We arrived at Riley Campground about thirty minutes early and were the first to arrive for the camper bus. Riley Campground is the campground closest to the park entrance and is set up for motor homes and campers. It is nicely laid out and although densely populated, still maintains a wilderness flavor. Gradually, the other bus reservation holders arrived with their backpacks and food safes. The latter are steel containers about the size of a gallon jug into which all edibles are to be placed when camping in the out back. It is mainly an anti-bear mechanism. Generally, the back packers were a lean and athletic lot preparing for a week or so away from the prepared campsites. Many of them had ski poles with them. Tory asked if they were somehow going skiing and was told that the poles are for balancing while crossing streams and rivers. It appears one of the major dangers is getting swept into some swiftly flowing river of glacier runoff.
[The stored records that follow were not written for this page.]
(** *** analyze_paragraphs, from the call to the service on

    The models [ParagraphChunk_Response] and [AnalysisResponse] of the
    script, whose [mood], [sentiment] and [type] are declared [str], go to
    the service as the schema asked of its reply; the reply itself is not
    passed through them. *)

(** What [model.generate_content] does: it raises, or it returns a response
    whose text [json.loads] refuses or decodes. *)
Inductive service_reply :=
| CallRaises
| TextUndecodable
| TextDecodes (result_data : json).

(** The body of the [try]. *)
Definition analyze_try (reply : service_reply) : list line * result json :=
  match reply with
  | CallRaises => ([], Raise ServiceError)
  | TextUndecodable => ([MsgReceived], Raise JSONDecodeError)
  | TextDecodes result_data =>
      ([MsgReceived],
       match result_data with
       | JDict d =>
           Return match dict_get d (of_string "analysis_results") with
                  | Some v => v
                  | None => JList []
                  end
       | _ => Raise AttributeError
       end)
  end.

Definition analyze_paragraphs (reply : service_reply) : list line * json :=
  let (out, r) := analyze_try reply in
  match r with
  | Return v => (MsgSending :: out, v)
  | Raise e => (MsgSending :: out ++ [MsgServiceError e], JList [])
  end.

(** *** The closed enumerations of the prompt *)







(** Validators for examples: a JSON integer for [int], a JSON string for
    [str], nothing else. *)
Definition exact_validators : FieldValidators := {|
  validate_int := fun v => match v with JInt n => Some n | _ => None end;
  validate_str := fun v => match v with JStr s => Some s | _ => None end
|}.

End ChunkAnalysis.

(** ** What the scripts meet outside themselves *)

Module Outside.

(** An exception that nobody catches: one that [load_chunks_from_file]
    raises, an [OSError] of [os.makedirs],
    [os.listdir] or [open], a [UnicodeDecodeError] of a read, the
    [ValueError] that [chunk_analysis.py] raises when it is loaded without
    its key, or what the analysis library raises while it is set up. *)
Inductive crash :=
| Uncaught (e : ChunkAnalysis.exn)
| OSError
| UnicodeDecodeError
| ValueError
| LibraryError.

(** How a run of a script ends: [sys.exit] with a status, the end of the
    script, or an exception nobody catches.  [print] is taken to return. *)
Inductive ending :=
| Exits (status : Z)
| Ends
| Dies (c : crash).

(** The exit status of the process: an exception nobody catches ends the
    interpreter with status 1. *)
Definition exit_status (e : ending) : Z :=
  match e with
  | Exits status => status
  | Ends => 0
  | Dies _ => 1
  end.

(** Does [os.makedirs(path, exist_ok=True)] return?  It raises on the empty
    path whatever the disk; on another path [dir_ok] tells whether the disk
    lets the directory be made. *)
Definition os_makedirs (dir_ok : bool) (path : str) : bool :=
  str_truthy path && dir_ok.

End Outside.

(** ** chunk_script.py: reading, saving, processing a book *)

Module ChunkScriptIO.

Import ChunkScript Outside.

(** What the script prints. *)
Inductive message :=
| MsgStarting
| MsgTargetSize (target_chunk_size : Z)
| MsgBookNotFound
| MsgBookReadError
| MsgStopped
| MsgFoundParagraphs (n : Z)
| MsgSavedChunks (n : Z)
| MsgSaveError
| MsgFinished
| MsgUsage
| MsgBadAge.

(** What the script does to the file system: a directory made or found
    there by [os.makedirs], a file written in full. *)
Inductive effect :=
| Makedirs (path : str)
| WriteJson (path : str) (data : ChunkAnalysis.json).

(** The book file as [read_book_text] sees it: not there, there but the
    read fails, or read in full. *)
Inductive book_file :=
| BookAbsent
| BookReadFails
| BookText (text : str).

Definition read_book_text (f : book_file) : list message * str :=
  match f with
  | BookAbsent => ([MsgBookNotFound], [])
  | BookReadFails => ([MsgBookReadError], [])
  | BookText text => ([], text)
  end.

(** [chunk.model_dump()]: the fields in the order of their declaration. *)
Definition model_dump (c : ParagraphChunk) : ChunkAnalysis.json :=
  ChunkAnalysis.JDict
    [(of_string "id", ChunkAnalysis.JInt (id c));
     (of_string "content", ChunkAnalysis.JStr (content c));
     (of_string "word_count", ChunkAnalysis.JInt (word_count c))].

(** [s.rstrip('/')]. *)
Fixpoint lstrip_slash (s : str) : str :=
  match s with
  | [] => []
  | c :: r => if (c =? slash)%N then lstrip_slash r else s
  end.

Definition rstrip_slash (s : str) : str := rev (lstrip_slash (rev s)).

(** [os.path.dirname(p)] (posixpath). *)
Definition dirname (p : str) : str :=
  let i := rfind slash p + 1 in
  let head := slice p 0 i in
  if str_truthy head && negb (forallb (fun c => (c =? slash)%N) head)
  then rstrip_slash head
  else head.

(** [save_chunks_to_json].  [os.makedirs] comes before the [try]: when it
    raises, the exception leaves the function and nothing is written.  The
    opening and writing of the file are inside the [try]; [write_ok] tells
    whether they go through, and what a write that fails leaves at the path
    is not modelled. *)
Definition save_chunks_to_json (dir_ok write_ok : bool)
           (chunks : list ParagraphChunk) (output_path : str)
  : list effect * list message * option crash :=
  let chunks_as_dict := map model_dump chunks in
  let output_dir := dirname output_path in
  if os_makedirs dir_ok output_dir then
    if write_ok then
      ([Makedirs output_dir;
        WriteJson output_path (ChunkAnalysis.JList chunks_as_dict)],
       [MsgSavedChunks (len chunks)], None)
    else ([Makedirs output_dir], [MsgSaveError], None)
  else ([], [], Some OSError).

(** What [os.makedirs] and [os.listdir] do on the output directory of the
    book in [get_next_output_path], where nothing catches what they
    raise. *)
Inductive dir_state :=
| MakedirsRaises
| ListdirRaises
| Listing (listdir : list str).

Section ProcessBook.

Variable py_int : str -> option Z.

(** The directory of the script. *)
Variable script_dir : str.

(** [process_book], given what the output directory of the book does, the
    book file, and whether the directory of the output file can be made and
    the file written: the effects, the printed lines and the ending. *)
Definition process_book (dir : dir_state) (book : book_file)
           (save_dir_ok write_ok : bool) (book_filename : str)
           (target_chunk_size : Z)
  : list effect * list message * ending :=
  let books_dir := path_join script_dir (of_string "books") in
  let results_dir := path_join script_dir (of_string "chunked_results") in
  let input_file_path := path_join books_dir book_filename in
  let book_name := splitext_root book_filename in
  let book_output_dir := path_join results_dir book_name in
  match dir with
  | MakedirsRaises => ([], [], Dies OSError)
  | ListdirRaises => ([Makedirs book_output_dir], [], Dies OSError)
  | Listing listdir =>
      let output_file_path :=
        get_next_output_path py_int listdir results_dir book_name in
      let made := [Makedirs book_output_dir] in
      let started := [MsgStarting; MsgTargetSize target_chunk_size] in
      let (read_out, book_text) := read_book_text book in
      if negb (str_truthy book_text) then
        (made, started ++ read_out ++ [MsgStopped], Ends)
      else
        let paragraphs := split_into_paragraphs book_text in
        let chunks := chunk_paragraphs paragraphs target_chunk_size in
        let '(saved, save_out, raised) :=
          save_chunks_to_json save_dir_ok write_ok chunks output_file_path in
        let printed :=
          started ++ read_out ++ [MsgFoundParagraphs (len paragraphs)]
          ++ save_out in
        match raised with
        | Some c => (made ++ saved, printed, Dies c)
        | None => (made ++ saved, printed ++ [MsgFinished], Ends)
        end
  end.

(** The script run with the command line [argv]. *)
Definition script_main (argv : list str) (dir : dir_state)
           (book : book_file) (save_dir_ok write_ok : bool)
  : list effect * list message * ending :=
  match argv with
  | [_; file_to_process; age] =>
      match py_int age with
      | Some user_age =>
          let TARGET_CHUNK_SIZE_WORDS := get_target_chunk_size user_age in
          process_book dir book save_dir_ok write_ok file_to_process
                       TARGET_CHUNK_SIZE_WORDS
      | None => ([], [MsgBadAge], Exits 1)
      end
  | _ => ([], [MsgUsage], Exits 1)
  end.

End ProcessBook.

End ChunkScriptIO.

(** ** chunk_analysis.py: saving, and the whole script *)

Module AnalysisMain.

Import ChunkAnalysis Outside.

(** What a run prints: the lines of [main] and [save_analysis_result]
    themselves and those of the functions modelled above. *)
Inductive report :=
| Usage
| Starting
| Printed (l : line)
| LibraryMissing
| SaveFailed
| Finished.

(** [save_analysis_result]: the lines printed, the files written in full,
    and the exception that leaves the function, if any.  [os.makedirs]
    comes before the [try]; the opening and writing of the file are inside
    it, and [write_ok] tells whether they go through; what a write that
    fails leaves at the path is not modelled. *)
Definition save_analysis_result (dir_ok write_ok : bool)
           (result_list : json) (output_path : str)
  : list report * list (str * json) * option crash :=
  let output_dir := ChunkScriptIO.dirname output_path in
  if os_makedirs dir_ok output_dir then
    if write_ok then
      ([Printed MsgSaved], [(output_path, result_list)], None)
    else ([SaveFailed], [], None)
  else ([], [], Some OSError).

(** [main], from step 2 on: the analysis, and the save if the analysis
    returned something. *)
Definition main_analysis (dir_ok write_ok : bool) (reply : service_reply)
           (output_path : str)
  : list report * list (str * json) * option crash :=
  let (out, analysis_result_list) := analyze_paragraphs reply in
  if negb (truthy analysis_result_list) then
    (map Printed (out ++ [MsgNoAnalysis]), [], None)
  else
    let '(save_out, files, raised) :=
      save_analysis_result dir_ok write_ok analysis_result_list output_path in
    match raised with
    | Some c => (map Printed out ++ save_out, files, Some c)
    | None => (map Printed out ++ save_out ++ [Finished], files, None)
    end.

(** [os.path.join] on a first component and more. *)
Definition path_join_all (first : str) (more : list str) : str :=
  fold_left ChunkScript.path_join more first.

(** The analysis library: not installed, raising while it is configured
    and the model object made, which is before the [try] of
    [analyze_paragraphs], or answering. *)
Inductive service :=
| NotInstalled
| SetupRaises
| Replies (reply : service_reply).

(** [not API_KEY], for what [os.getenv] gives: [None] or a string. *)
Definition key_missing (api_key : option str) : bool :=
  match api_key with
  | Some key => negb (str_truthy key)
  | None => true
  end.

(** The input file at its path: [os.path.exists] finds it but [open]
    refuses it, its bytes are not UTF-8, or it is in one of the states that
    [load_chunks_from_file] tells apart.  Neither [open] nor the read is
    inside a [try]. *)
Inductive input :=
| OpenRaises
| NotUtf8
| Input (f : input_file).

Section Main.

Context {V : FieldValidators}.

Variable script_dir : str.

Definition input_file_path (book_name file_number : str) : str :=
  path_join_all script_dir
    [of_string "results"; book_name; file_number ++ of_string ".json"].

Definition output_file_path (book_name file_number : str) : str :=
  path_join_all script_dir
    [of_string "analysis_results"; book_name;
     file_number ++ of_string ".json"].

(** [main] with the command line [argv], the input file as it is found at
    its path, the service, and whether the directory of the output can be
    made and the output written: the printed lines, the files written and
    the ending. *)
Definition main (argv : list str) (i : input) (s : service)
           (dir_ok write_ok : bool)
  : list report * list (str * json) * ending :=
  match argv with
  | [_; book_name; file_number] =>
      match i with
      | OpenRaises => ([Starting], [], Dies OSError)
      | NotUtf8 => ([Starting], [], Dies UnicodeDecodeError)
      | Input f =>
          let (out, loaded) := load_chunks_from_file f in
          match loaded with
          | Raise e => (Starting :: map Printed out, [], Dies (Uncaught e))
          | Return [] =>
              (Starting :: map Printed out ++ [Printed MsgNoParagraphs], [],
               Ends)
          | Return (_ :: _) =>
              match s with
              | NotInstalled =>
                  (Starting :: map Printed out ++ [LibraryMissing], [],
                   Exits 1)
              | SetupRaises =>
                  (Starting :: map Printed out, [], Dies LibraryError)
              | Replies reply =>
                  let '(out', files, raised) :=
                    main_analysis dir_ok write_ok reply
                      (output_file_path book_name file_number) in
                  (Starting :: map Printed out ++ out', files,
                   match raised with
                   | Some c => Dies c
                   | None => Ends
                   end)
              end
          end
      end
  | _ => ([Usage], [], Exits 1)
  end.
The bus arrived at the appointed time. It was a regular school bus with the last five rows of seats removed to make room for camping gear. Several of the campers had mountain bikes with them so the baggage area was pretty full, especially with our nine bundles. In general, I felt pretty silly with all our gear when compared with the backpackers. But then, we had to use what we had and Tory told me to loosen up.

The driver was a grizzled mountain man who kept up a running commentary on the bus' public address system. We discovered why the busses take so long to go relatively short distances: Every animal or point of interest occasions a stop and a small lecture. It was quite interesting except that the PA system was weak and we only got half of the information content.
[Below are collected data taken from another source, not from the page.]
Lemma main_grows `{JsMath} providerName zoomStart zoomEnd bounds lang
    maxThreads w ms r st' :
  main providerName zoomStart zoomEnd bounds lang maxThreads w ms
  = Some (r, st') ->
  storeGrows (fs w) (fs st'.1).
Proof.
  unfold main. intros Hrun.
  destruct (create providerName (Some lang)) as [e|provider];
    [injection Hrun as _ <-; apply storeGrows_refl|].
  destruct (processFailedTiles provider maxThreads (w, []) (retryBefore ms))
    as [[r1 st1]|] eqn:H1; [|discriminate].
  pose proof (processFailedTiles_grows _ _ _ _ _ _ H1) as Hg1.
  destruct r1 as [|e1]; [|injection Hrun as _ <-; exact Hg1].
  destruct (zoomLoop provider (zoomLevels zoomStart zoomEnd) bounds
              maxThreads lang st1 (zoomScripts ms))
    as [[r2 st2]|] eqn:H2; [|discriminate].
  destruct (zoomLoop_grows _ _ _ _ _ _ _ _ _ H2) as [Hg2 _].
  pose proof (storeGrows_trans _ _ _ Hg1 Hg2) as Hg12.
  destruct r2 as [|e2]; [|injection Hrun as _ <-; exact Hg12].
  eapply storeGrows_trans; [exact Hg12|].
  eapply processFailedTiles_grows; eauto.
Qed.

(** Claim C4.  A tile whose file exists is skipped without request and
    without write.  Under every script a run of the zoom loop keeps every
    file that was in the store, byte for byte, requests and writes only
    tiles whose file was not there, and writes no path twice; when all
    its tiles are in the store it requests nothing, writes nothing and
    leaves store and ledger as they were.  The whole program, with its
    retry passes, keeps every file that was there: the store only
    grows. *)
Theorem acquisition_idempotent `{JsMath} (provider : TileProvider)
    (bounds : option Bounds) (maxThreads : Z) (lang : string) :
  (* a tile whose file exists is skipped: no request, and settling it
     leaves the world as it is *)
  (forall f j,
      existsSync f (outputFile j) = true ->
      startThunk f j = Existing j
      /\ startEvents f j = [EvStart j]
      /\ forall p rest net disk ledgerOk,
           world (resume p rest (Existing j) net disk ledgerOk) = world p)
  (* a run of the zoom loop never removes or rewrites a file that was
     there, neither requests nor writes a tile whose file was there, and
     writes no path twice: every write creates a file *)
  /\ (forall zs st scripts r st',
         zoomLoop provider zs bounds maxThreads lang st scripts
         = Some (r, st') ->
         storeGrows (fs st.1) (fs st'.1)
         /\ exists tr,
              st'.2 = st.2 ++ tr
              /\ (forall j, j ∈ fetches tr ->
                    existsSync (fs st.1) (outputFile j) = false)
              /\ (forall q, q ∈ writes tr ->
                    files (fs st.1) !! q = None
                    /\ is_Some (files (fs st'.1) !! q))
              /\ NoDup (writes tr))
  (* a run over tiles that are all there requests nothing, writes nothing
     and leaves the store and the ledger as they are *)
  /\ (forall zs st scripts r st',
         zoomLoop provider zs bounds maxThreads lang st scripts
         = Some (r, st') ->
         (forall z j, z ∈ zs -> j ∈ zoomJobs provider z bounds lang ->
            existsSync (fs st.1) (outputFile j) = true) ->
         r = Normal /\ st'.1 = st.1
         /\ exists tr,
              st'.2 = st.2 ++ tr
              /\ fetches tr = [] /\ writes tr = [] /\ appends tr = [])
  (* the whole program, retry passes included, keeps every file that was
     there, with the same bytes *)
  /\ (forall providerName zoomStart zoomEnd w ms r st',
         main providerName zoomStart zoomEnd bounds lang maxThreads w ms
         = Some (r, st') ->
         storeGrows (fs w) (fs st'.1)).
Proof.
  split; [|split; [|split]].
  - intros f j Hj. unfold startThunk, startEvents, saveTile_enter.
    rewrite Hj. auto.
  - apply zoomLoop_grows.
  - apply zoomLoop_cached.
  - intros. eapply main_grows; eauto.
Qed.

(** Claim C4 for zoom 0 over a store that holds its tile. *)
Lemma acquisition_idempotent_witness :
  exists r st',
    @zoomLoop exampleMath google [0] None 6 "ru" (cachedWorld, [])
      [[Launch; Settle 0 FetchFail DiskOk true]]
    = Some (r, st')
    /\ r = Normal /\ st'.1 = cachedWorld
    /\ exists tr,
         st'.2 = [] ++ tr
         /\ fetches tr = [] /\ writes tr = [] /\ appends tr = [].
Proof.
  eexists. eexists. split.
  - vm_compute. reflexivity.
  - apply (proj1 (proj2 (proj2 (@acquisition_idempotent exampleMath google
                                  None 6 "ru")))
             [0] (cachedWorld, []) [[Launch; Settle 0 FetchFail DiskOk true]]).
    + vm_compute. reflexivity.
    + intros z j Hz Hj.
      apply list_elem_of_singleton in Hz as ->.
      change (j ∈ [tileJob google 0 "ru" (0, 0)]) in Hj.
      apply list_elem_of_singleton in Hj as ->.
      vm_compute. reflexivity.
Defined.


(** ** Saving a tile *)

Lemma mkdirSync_idempotent f d : mkdirSync (mkdirSync f d) d = mkdirSync f d.
Proof.
  unfold mkdirSync. simpl. f_equal.
  rewrite <- (assoc_L (∪)). now rewrite (idemp_L (∪)).
Qed.

Lemma mkdirSync_ancestors f d a :
  a ∈ ancestors d -> a ∈ dirs (mkdirSync f d).
Proof.
  intros Ha. unfold mkdirSync. simpl.
  apply elem_of_union. right. now apply elem_of_list_to_set.
Qed.

Lemma existsSync_file f q c : files f !! q = Some c -> existsSync f q = true.
Proof.
  intros Hq. unfold existsSync. apply orb_true_iff. left.
  apply bool_decide_eq_true. eauto.
Qed.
We left the Visitor's center at about 8:15 with a two hour schedule to reach our first night's campsite, Sanctuary Campsite. We departed in good spirits and curiosity. The traffic was light, mostly busses (both tour and transportation busses) and the occasional private car. Private vehicles are not permitted beyond the campsite at mile 14. The road was paved for the first ten miles. Thereafter it was firm packed gravel and dirt. Each bus raised a pretty good dust cloud, so one didn't want to be eating someone else's dust and the busses tended to spread out.
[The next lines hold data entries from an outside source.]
(** The row the sampler reads does not depend on the padding: for a working
    sequence of 1 to 80 tokens, the window the sampler builds and any other
    window of 80 valid ids that starts with the same tokens give the same
    logits at [sample_index]. *)
Theorem sampled_row_ignores_padding (self : Model.MiniatureGPT F)
    (tokens w : list Z) :
  (∀ a : F, fmul f0 a = f0) →
  0 < len tokens ≤ Sampler.maxlen →
  length w = Z.to_nat Sampler.maxlen →
  take (length tokens) w = tokens →
  valid_ids (Model.embedding_layer self) w →
  (0 < length (Embedding.token_emb (Model.embedding_layer self)))%nat →
  Model.maxlen self = Z.to_nat Sampler.maxlen →
  (Model.maxlen self ≤ length (Embedding.pos_emb (Model.embedding_layer self)))%nat →
  ∃ y y' row,
    Model.predict self (Sampler.model_input tokens).1 = Ok y
    ∧ Model.predict self w = Ok y'
    ∧ py_index y (Sampler.model_input tokens).2 = Ok row
    ∧ py_index y' (Sampler.model_input tokens).2 = Ok row.
Proof.
  intros Hmul Hlen Hw Htake Hvalid Hvocab Hmax HL. rewrite Hmax in HL.
  set (win := (Sampler.model_input tokens).1).
  assert (length win = Z.to_nat Sampler.maxlen) as Hwin by apply length_model_input.
  assert ((Sampler.model_input tokens).2 = Z.of_nat (length tokens - 1)) as Hidx.
  { rewrite model_input_sample_index. unfold len in *. lia. }
  assert (valid_ids (Model.embedding_layer self) tokens) as Htokens.
  { rewrite <- Htake. by apply Forall_take. }
  assert (take (length tokens) win = tokens ∧ valid_ids (Model.embedding_layer self) win)
    as [Htakewin Hvalidwin].
  { unfold win. destruct (decide (len tokens < Sampler.maxlen)) as [Hlt|Hge].
    - rewrite model_input_shorter by done. simpl. split.
      + by rewrite take_app_length.
      + apply Forall_app. split; [done|]. apply Forall_replicate. lia.
    - rewrite model_input_exact by lia. simpl. split; [|done].
      by rewrite firstn_all. }
  rewrite Hidx.
  rewrite (predict_Ok self win), (predict_Ok self w) by (done || lia).
  set (i := (length tokens - 1)%nat).
  assert (i < Z.to_nat Sampler.maxlen)%nat as Hi by (unfold i, len in *; lia).
  assert (∀ j, (j ≤ i)%nat → win !! j = w !! j) as Hagree.
  { intros j Hj.
    rewrite <- (lookup_take_lt win (length tokens) j) by (unfold i in Hj; unfold len in *; lia).
    rewrite <- (lookup_take_lt w (length tokens) j) by (unfold i in Hj; unfold len in *; lia).
    by rewrite Htakewin, Htake. }
  set (E := embedded (Model.embedding_layer self)).
  assert (call_example (Model.transformer_block self) (E win) !! i
          = call_example (Model.transformer_block self) (E w) !! i) as Hrows.
  { rewrite !lookup_call_example. unfold E. rewrite !length_embedded, Hwin, Hw.
    rewrite (lookup_embedded_agree _ win w i) by (by (rewrite Hwin, Hw) || apply Hagree).
    rewrite (attention_row_causal Hmul (E win) (E w) (Z.to_nat Sampler.maxlen) i);
      [done|by unfold E; rewrite length_embedded..|done|].
    intros j Hj. apply lookup_embedded_agree; [by rewrite Hwin, Hw|by apply Hagree]. }
  destruct (lookup_lt_is_Some_2 (call_example (Model.transformer_block self) (E win)) i)
    as [hidden_row Hrow].
  { rewrite length_call_example. unfold E. rewrite length_embedded. lia. }
  eexists _, _, (dense (Model.lm_head self) id hidden_row).
  split; [done|]. split; [done|].
  split; apply py_index_nat; rewrite list_lookup_fmap.
  - by rewrite Hrow.
  - by rewrite <- Hrows, Hrow.
Qed.

Lemma has_shape_embedded (self : Embedding.TokenAndPositionEmbedding F)
    (X : list (list Z)) (B n D : nat) :
  Forall (λ row, length row = D) (Embedding.token_emb self) →
  Forall (λ row, length row = D) (Embedding.pos_emb self) →
  (n ≤ length (Embedding.pos_emb self))%nat →
  length X = B →
  Forall (λ x, length x = n) X →
  Forall (valid_ids self) X →
  has_shape B n D (embedded self <$> X).
Proof.
  intros Htok Hpos HL HB Hn HX. apply has_shape_lookup.
  split; [by rewrite length_fmap|].
  intros b e He. rewrite list_lookup_fmap in He.
  destruct (X !! b) as [x|] eqn:Hx; [|done]. simpl in He. injection He as <-.
  assert (length x = n) as Hxn by (eapply Forall_lookup_1 in Hn; eauto).
  assert (valid_ids self x) as Hvalid by (eapply Forall_lookup_1 in HX; eauto).
  split; [by rewrite length_embedded|].
  intros i row Hrow. unfold embedded in Hrow.
  rewrite lookup_zip_with, !list_lookup_fmap in Hrow.
  destruct (x !! i) as [t|] eqn:Ht; [|done]. simpl in Hrow.
  rewrite lookup_arange in Hrow by (by eapply lookup_lt_Some).
  simpl in Hrow. injection Hrow as <-. rewrite Nat2Z.id.
  eapply Forall_lookup_1 in Hvalid; [|done]. simpl in Hvalid.
  destruct (lookup_lt_is_Some_2 (Embedding.token_emb self) (Z.to_nat t)) as [tr Htr]; [lia|].
  destruct (lookup_lt_is_Some_2 (Embedding.pos_emb self) i) as [pr Hpr].
  { apply lookup_lt_Some in Ht. lia. }
  rewrite Htr, Hpr. simpl. rewrite length_zip_with.
  eapply Forall_lookup_1 in Htok; [|done]. eapply Forall_lookup_1 in Hpos; [|done].
  simpl in *. lia.
Qed.

(** On a batch of [B] valid sequences of [maxlen] tokens the model
    succeeds and returns logits of shape [(B, maxlen, V)] and a hidden state
    of shape [(B, maxlen, D)], when its weights have the shapes
    [create_model] gives them. *)
Theorem model_output_shapes (self : Model.MiniatureGPT F) (training : bool)
    (rng : nat → nat → nat → nat → bool) (X : list (list Z)) (B D V : nat) :
  let n := Model.maxlen self in
  Model.shaped D V self →
  length X = B →
  Forall (λ x, length x = n) X →
  Forall (valid_ids (Model.embedding_layer self)) X →
  ∃ logits hidden,
    Model.call self training rng X = Ok (logits, hidden)
    ∧ has_shape B n V logits
    ∧ has_shape B n D hidden.
Proof.
  intros n (HL & Htok & Hpos & Hblock & Hk & Hb) HB Hn HX.
  assert (n ≤ length (Embedding.pos_emb (Model.embedding_layer self)))%nat
    by (unfold n; lia).
  rewrite (model_call_Ok self training rng X) by done. cbv zeta.
  eexists _, _. split; [done|].
  assert (has_shape B n D
            (call (Model.transformer_block self) training rng
               (embedded (Model.embedding_layer self) <$> X))) as Hhidden.
  { apply has_shape_call; [done|]. by apply has_shape_embedded. }
  split; [|done].
  eapply has_shape_rowwise; [|exact Hhidden].
  intros row _. rewrite length_dense. lia.
Qed.

(** The callback never gives the model a window it rejects: whatever the
    length of the working sequence (empty, shorter or longer than [maxlen]),
    if its tokens are valid ids then the model accepts the window built from
    it and returns [maxlen] rows of [V] logits. *)
Theorem callback_window_is_accepted (self : Model.MiniatureGPT F)
    (tokens : list Z) (D V : nat) :
  Model.shaped D V self →
  Model.maxlen self = Z.to_nat Sampler.maxlen →
  (0 < length (Embedding.token_emb (Model.embedding_layer self)))%nat →
  valid_ids (Model.embedding_layer self) tokens →
  ∃ y, Model.predict self (Sampler.model_input tokens).1 = Ok y
       ∧ length y = Z.to_nat Sampler.maxlen
       ∧ Forall (λ row, length row = V) y.
Proof.
  intros (HL & _ & _ & _ & Hk & Hb) Hmax Hvocab Hvalid.
  set (win := (Sampler.model_input tokens).1).
  assert (length win = Z.to_nat Sampler.maxlen) as Hwin by apply length_model_input.
  assert (valid_ids (Model.embedding_layer self) win) as Hvalidwin.
  { unfold win.
    destruct (Z.lt_trichotomy (len tokens) Sampler.maxlen) as [Hlt|[Heq|Hgt]].
    - rewrite model_input_shorter by done. simpl.
      apply Forall_app. split; [done|]. apply Forall_replicate. lia.
    - by rewrite model_input_exact.
    - rewrite model_input_longer by lia. simpl. by apply Forall_take. }
  rewrite (predict_Ok self win) by (done || lia).
  eexists. split; [done|]. split.
  - by rewrite length_fmap, length_call_example, length_embedded.
  - apply Forall_fmap, Forall_forall. intros row _. simpl.
    rewrite length_dense. lia.
Qed.

End ModelProperties.
(** ** The properties on the small block and model *)

Lemma tiny_block_shaped : block_shaped 3 Tiny.block.
Proof. repeat split; repeat constructor. Qed.

Lemma block_preserves_shape_witness :
  length (Block.call Tiny.block true Tiny.keep_all [Tiny.input; Tiny.input']) = 2%nat
  ∧ Forall (λ y, length y = 3%nat ∧ Forall (λ row, length row = 3%nat) y)
           (Block.call Tiny.block true Tiny.keep_all [Tiny.input; Tiny.input']).
Proof.
  apply (block_preserves_shape Tiny.block true Tiny.keep_all 2 3 3
           [Tiny.input; Tiny.input']).
  - exact tiny_block_shaped.
  - reflexivity.
  - repeat constructor.
Defined.

Lemma block_examples_independent_witness :
  Block.call Tiny.block false Tiny.keep_all [Tiny.input; Tiny.input'] !! 1%nat
  = Block.call Tiny.block false Tiny.drop_all [Tiny.input'] !! 0%nat.
Proof.
  apply (block_examples_independent Tiny.block false Tiny.keep_all Tiny.drop_all
           [Tiny.input; Tiny.input'] 3 1 Tiny.input').
  - reflexivity.
  - reflexivity.
  - repeat constructor.
  - reflexivity.
Defined.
A carabou on the road. He was more intent on scratching his cheek than getting out of the way.

Once within the park there were almost no trees. It is mostly tundra with low brush, rivers, and, of course, mountains on all sides. The road seemed to be crossing river valleys that were perpendicular to our direction of travel. So the road would alternately climb to some ridge and then descend into the next river valley.

The rivers were unique. They all existed in fairly flat valleys so they spread out and were often several miles wide and very shallow. There were almost always several channels, often as many as a dozen for the larger rivers. This type of shallow, meandering, multi-channel river is called a braided river and is very common, in fact the norm, in Alaska. The channels were also barren gravel with very little vegetation in the river channel itself. Finally, the water was very turgid, totally saturated with silt and a light grey/brown in color. We were told that because of the silt which comes from the glaciers, the fishing isn't terrific. We were told what kinds of fish did inhabit the rivers but I don't remember now.

As we passed Igloo Campsite, at about sixteen miles, we were told that the campsite was closed due to some rowdy Grizzly bears.

As we went further into the park, it became evident that the smoke was getting worse. Apparently there were some big forest fires burning at the western end of the park and the smoke was drifting eastward. We were told that it was unlikely that there would be any good views of Mt. McKinley. Therefore, we were grateful for the stupendous views we had seen the previous day from the air. It was the western slope of the Alaska Range rather that the eastern slope that we would be looking at now (if we could have seen anything).